## Records to process:
(* ===== verification/VThreadDiv.v ===== *)
(** [%div], [%div/s], [%mod], [%mod/s] and [%pow] of the thread interpreter against the
    arithmetic of bit lists. *)
From S2P Require Import Prelude MachineWord VvpBit VvpVector4 VvpSlice WordArith VvpArith VvpVector2 VvpCompare.
From S2P Require Import BitList VvpFunctor WordDiv VThread VThreadSpec VThreadParts VThreadIndex.

(** Storing words over a whole vector. *)
Lemma setarray_is v l ws :
  vec_is v l -> words ws -> (0 < length l)%nat ->
  exists r, setarray v 0 (length l) ws = Some r /\ vec_is r (of_Z (length l) (wval ws)).
Proof.
  intros Hv Hw Hp. pose proof (vec_is_size _ _ Hv) as Hs.
  destruct (setarray_spec v 0 (length l) ws (vec_is_wf _ _ Hv) Hw Hp) as (r & E & Hr); [lia|].
  exists r. split; [done|]. apply (bitwise_is _ _ _ _ Hr); [by rewrite length_of_Z|].
  rewrite Hs. intros i Hi. rewrite nth_of_Z by done. rewrite testbit_wval by done.
  cbn [Nat.leb Nat.add andb]. by rewrite (proj2 (Nat.ltb_lt _ _)), Nat.sub_0_r by done.
Qed.

Lemma one_word_list ws : length ws = 1%nat -> ws = [word ws 0].
Proof. destruct ws as [|w [|]]; try discriminate. done. Qed.

Lemma words_for_short n : (0 < n <= W)%nat -> words_for n = 1%nat.
Proof. intros H. pose proof (words_for_long n). pose proof (words_for_pos n). lia. Qed.

Lemma pow64_1 : pow64 1 = wordsize.
Proof. rewrite pow64_pow2. done. Qed.
Lemma mod_operands_spec cnt idx lc rc z a :
  (idx + cnt = length l)%nat -> length z = (length l + 1)%nat -> length a = (length l + 1)%nat ->
  taken ln dl idx lc (word z) -> taken rn dr idx rc (fun i => 1 - word a i) ->
  if existsb (fun k => bit4_is_xz (nth k l BIT4_X) || bit4_is_xz (nth k r BIT4_X)) (seq idx cnt)
  then mod_operands cnt idx vl vr ln rn lc rc z a = None
  else exists z' a' lc' rc', mod_operands cnt idx vl vr ln rn lc rc z a = Some (z', a') /\
    length z' = (length l + 1)%nat /\ length a' = (length l + 1)%nat /\
    taken ln dl (length l) lc' (word z') /\ taken rn dr (length l) rc' (fun i => 1 - word a' i).
Proof.
  revert idx lc rc z a. induction cnt as [|c IH]; intros idx lc rc z a Hi Lz La Tz Ta; cbn [mod_operands seq existsb].
  { replace idx with (length l) in * by lia. exists z, a, lc, rc. by split_and!. }
  rewrite (vec_is_value _ _ _ Hl), (vec_is_value _ _ _ Hr), bit4_num_unknown, negb_involutive.
  destruct (bit4_is_xz (nth idx l BIT4_X) || bit4_is_xz (nth idx r BIT4_X)) eqn:E; [done|]. cbn [orb].
  apply orb_false_iff in E as [E1 E2]. rewrite !bit4_num_known by done.
  assert (Hext : forall b, taken ln dl idx lc (word (<[idx := b]> z))).
  { intros b. eapply taken_ext, Tz. intros i Hii. rewrite word_insert by lia. by rewrite (proj2 (Nat.eqb_neq _ _)) by lia. }
  assert (Hexta : forall b, taken rn dr idx rc (fun i => 1 - word (<[idx := b]> a) i)).
  { intros b. eapply taken_ext, Ta. intros i Hii. cbn beta. rewrite word_insert by lia. by rewrite (proj2 (Nat.eqb_neq _ _)) by lia. }
  destruct (take_bit ln (bit1 (nth idx l BIT4_X)) lc) as [lb lc'] eqn:EL.
  destruct (take_bit rn (bit1 (nth idx r BIT4_X)) rc) as [rb rc'] eqn:ER. rewrite Nat.add_1_r. apply IH; [lia|by rewrite length_insert..| |].
  - pose proof (taken_S ln dl idx lc _ (bit1_digit _) (Hext lb)) as H. cbn beta in H. rewrite EL in H. destruct H as [_ H]. apply H.
    rewrite word_insert by lia. by rewrite Nat.eqb_refl.
  - pose proof (taken_S rn dr idx rc _ (bit1_digit _) (Hexta (1 - rb))) as H. cbn beta in H. rewrite ER in H. destruct H as [_ H]. apply H.
    rewrite word_insert by lia. rewrite Nat.eqb_refl. lia.
Qed.
End Wide.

## Instructions to follow:
Return only the lines between the one holding "taken ln dl idx lc (word z)" and the one holding "then mod_operands cnt", inclusive, exactly as they appear above.

## Output for this exercise:
  taken ln dl idx lc (word z) -> taken rn dr idx rc (fun i => 1 - word a i) ->
  if existsb (fun k => bit4_is_xz (nth k l BIT4_X) || bit4_is_xz (nth k r BIT4_X)) (seq idx cnt)
  then mod_operands cnt idx vl vr ln rn lc rc z a = None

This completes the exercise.